-- Opening Marker --
Lemma opened_represents : represents (C := toy_cipher) opened nothing.
Proof.
  destruct opened_eq as (b & n' & E). apply (open_empty (lit "pw") new_storage 0 opened b n'); [|exact E].
  intros [] i; reflexivity.
Qed.

Definition demo_calls : list call :=
  [CSet Local (lit "s1") (lit "k") (lit "secret"); CGet Local (lit "s1") (lit "k"); CGet Local (lit "s2") (lit "k");
   CookieSet 0 sample_url sample_cookie; CookieGet 5 sample_url].

Definition demo_answers : list (result answer) :=
  [Ret ADone; Ret (AValue (Some (lit "secret"))); Ret (AValue None); Ret ADone; Ret (ACookies [stored_cookie])].

Definition demo_state : EncryptedStorage MemoryStorage :=
  (run_calls (C := toy_cipher) (fun _ => []) demo_calls opened).2.

Lemma demo_run : run_calls (C := toy_cipher) (fun _ => []) demo_calls opened = (demo_answers, demo_state).
Proof.
  unfold demo_state. rewrite (surjective_pairing (run_calls (fun _ => []) demo_calls opened)) at 1.
  apply (f_equal2 pair); [vm_compute; reflexivity|reflexivity].
Qed.

Lemma demo_ok : Forall call_ok demo_calls.
Proof. repeat constructor; intros [? ?]; discriminate. Qed.

Lemma encrypted_refines_witness :
  exists sp', spec_runs nothing demo_calls demo_answers sp' /\ represents (C := toy_cipher) demo_state sp'.
Proof.
  apply (encrypted_refines (C := toy_cipher) (fun _ => []) demo_calls opened nothing demo_answers demo_state).
  - exact opened_represents.
  - exact demo_ok.
  - vm_compute. reflexivity.
  - exact demo_run.
  - repeat constructor.
Defined.

Lemma encrypted_reopens_witness :
  exists s' b n', open_storage (C := toy_cipher) (password opened) (backend opened) 7 = (Ret s', b, n') /\
    represents (C := toy_cipher) s' nothing.
Proof.
  destruct (open_storage (C := toy_cipher) (password opened) (backend opened) 7) as [[[s'|e] b] n'] eqn:E.
  - exists s', b, n'. split; [done|].
    exact (proj1 (encrypted_reopens (C := toy_cipher) opened nothing 7 s' b n' opened_represents E)).
  - exfalso. vm_compute in E. discriminate E.
Defined.

Lemma memory_works : works (C := toy_cipher) (S := MemoryStorage).
Proof.
  split; try (intros; by eexists).
  - intros k i ky b. unfold b_get, memory_backend, on_memory. destruct (on_store _ _ _ _). eauto.
  - intros k i ky v b. unfold b_set, memory_backend, on_memory. destruct (on_store _ _ _ _) as [[] ?]. eauto.
  - intros k i ky b. unfold b_remove, memory_backend, on_memory. destruct (on_store _ _ _ _). eauto.
  - intros k i b. unfold b_clear, memory_backend, on_memory. destruct (on_store _ _ _ _) as [[] ?]. eauto.
  - intros k i b. unfold b_keys, memory_backend, on_memory. destruct (on_store _ _ _ _). eauto.
  - intros k i l b. unfold b_listen_store, memory_backend, on_memory. destruct (on_store _ _ _ _) as [[] ?]. eauto.
Qed.

Lemma encrypted_progress_witness :
  answers (run_call (C := toy_cipher) (fun _ => []) (CGet Local (lit "s") (lit "k"))) opened.
Proof. apply (encrypted_progress (C := toy_cipher) (fun _ => []) memory_works). exact I. Defined.

Lemma encrypt_decrypt_value_witness :
  exists e n', encrypt_value (C := toy_cipher) (lit "pw") (lit "text") 3 = (Ret e, n') /\
    decrypt_value (C := toy_cipher) (lit "pw") e = Ret (Some (lit "text")).
Proof.
  eexists _, _. split; [reflexivity|]. eapply (encrypt_decrypt_value (C := toy_cipher)). reflexivity.
Defined.

(** A value stored under another password is no value. *)
Example wrong_password :
  (let '(r, _) := encrypt_value (C := toy_cipher) (lit "pw") (lit "text") 3 in
   match r with Ret e => decrypt_value (C := toy_cipher) (lit "other") e | Throw e => Throw e end) = Ret None.
Proof. vm_compute. reflexivity. Qed.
-- Closing Marker --
**Activity**.
Each entry above is to be returned exactly as given.

**Response box**.
Lemma opened_represents : represents (C := toy_cipher) opened nothing.
Proof.
  destruct opened_eq as (b & n' & E). apply (open_empty (lit "pw") new_storage 0 opened b n'); [|exact E].
  intros [] i; reflexivity.
Qed.

Definition demo_calls : list call :=
  [CSet Local (lit "s1") (lit "k") (lit "secret"); CGet Local (lit "s1") (lit "k"); CGet Local (lit "s2") (lit "k");
   CookieSet 0 sample_url sample_cookie; CookieGet 5 sample_url].

Definition demo_answers : list (result answer) :=
  [Ret ADone; Ret (AValue (Some (lit "secret"))); Ret (AValue None); Ret ADone; Ret (ACookies [stored_cookie])].

Definition demo_state : EncryptedStorage MemoryStorage :=
  (run_calls (C := toy_cipher) (fun _ => []) demo_calls opened).2.

Lemma demo_run : run_calls (C := toy_cipher) (fun _ => []) demo_calls opened = (demo_answers, demo_state).
Proof.
  unfold demo_state. rewrite (surjective_pairing (run_calls (fun _ => []) demo_calls opened)) at 1.
  apply (f_equal2 pair); [vm_compute; reflexivity|reflexivity].
Qed.

Lemma demo_ok : Forall call_ok demo_calls.
Proof. repeat constructor; intros [? ?]; discriminate. Qed.

Lemma encrypted_refines_witness :
  exists sp', spec_runs nothing demo_calls demo_answers sp' /\ represents (C := toy_cipher) demo_state sp'.
Proof.
  apply (encrypted_refines (C := toy_cipher) (fun _ => []) demo_calls opened nothing demo_answers demo_state).
  - exact opened_represents.
  - exact demo_ok.
  - vm_compute. reflexivity.
  - exact demo_run.
  - repeat constructor.
Defined.

Lemma encrypted_reopens_witness :
  exists s' b n', open_storage (C := toy_cipher) (password opened) (backend opened) 7 = (Ret s', b, n') /\
    represents (C := toy_cipher) s' nothing.
Proof.
  destruct (open_storage (C := toy_cipher) (password opened) (backend opened) 7) as [[[s'|e] b] n'] eqn:E.
  - exists s', b, n'. split; [done|].
    exact (proj1 (encrypted_reopens (C := toy_cipher) opened nothing 7 s' b n' opened_represents E)).
  - exfalso. vm_compute in E. discriminate E.
Defined.

Lemma memory_works : works (C := toy_cipher) (S := MemoryStorage).
Proof.
  split; try (intros; by eexists).
  - intros k i ky b. unfold b_get, memory_backend, on_memory. destruct (on_store _ _ _ _). eauto.
  - intros k i ky v b. unfold b_set, memory_backend, on_memory. destruct (on_store _ _ _ _) as [[] ?]. eauto.
  - intros k i ky b. unfold b_remove, memory_backend, on_memory. destruct (on_store _ _ _ _). eauto.
  - intros k i b. unfold b_clear, memory_backend, on_memory. destruct (on_store _ _ _ _) as [[] ?]. eauto.
  - intros k i b. unfold b_keys, memory_backend, on_memory. destruct (on_store _ _ _ _). eauto.
  - intros k i l b. unfold b_listen_store, memory_backend, on_memory. destruct (on_store _ _ _ _) as [[] ?]. eauto.
Qed.

Lemma encrypted_progress_witness :
  answers (run_call (C := toy_cipher) (fun _ => []) (CGet Local (lit "s") (lit "k"))) opened.
Proof. apply (encrypted_progress (C := toy_cipher) (fun _ => []) memory_works). exact I. Defined.

Lemma encrypt_decrypt_value_witness :
  exists e n', encrypt_value (C := toy_cipher) (lit "pw") (lit "text") 3 = (Ret e, n') /\
    decrypt_value (C := toy_cipher) (lit "pw") e = Ret (Some (lit "text")).
Proof.
  eexists _, _. split; [reflexivity|]. eapply (encrypt_decrypt_value (C := toy_cipher)). reflexivity.
Defined.

(** A value stored under another password is no value. *)
Example wrong_password :
  (let '(r, _) := encrypt_value (C := toy_cipher) (lit "pw") (lit "text") 3 in
   match r with Ret e => decrypt_value (C := toy_cipher) (lit "other") e | Throw e => Throw e end) = Ret None.
Proof. vm_compute. reflexivity. Qed.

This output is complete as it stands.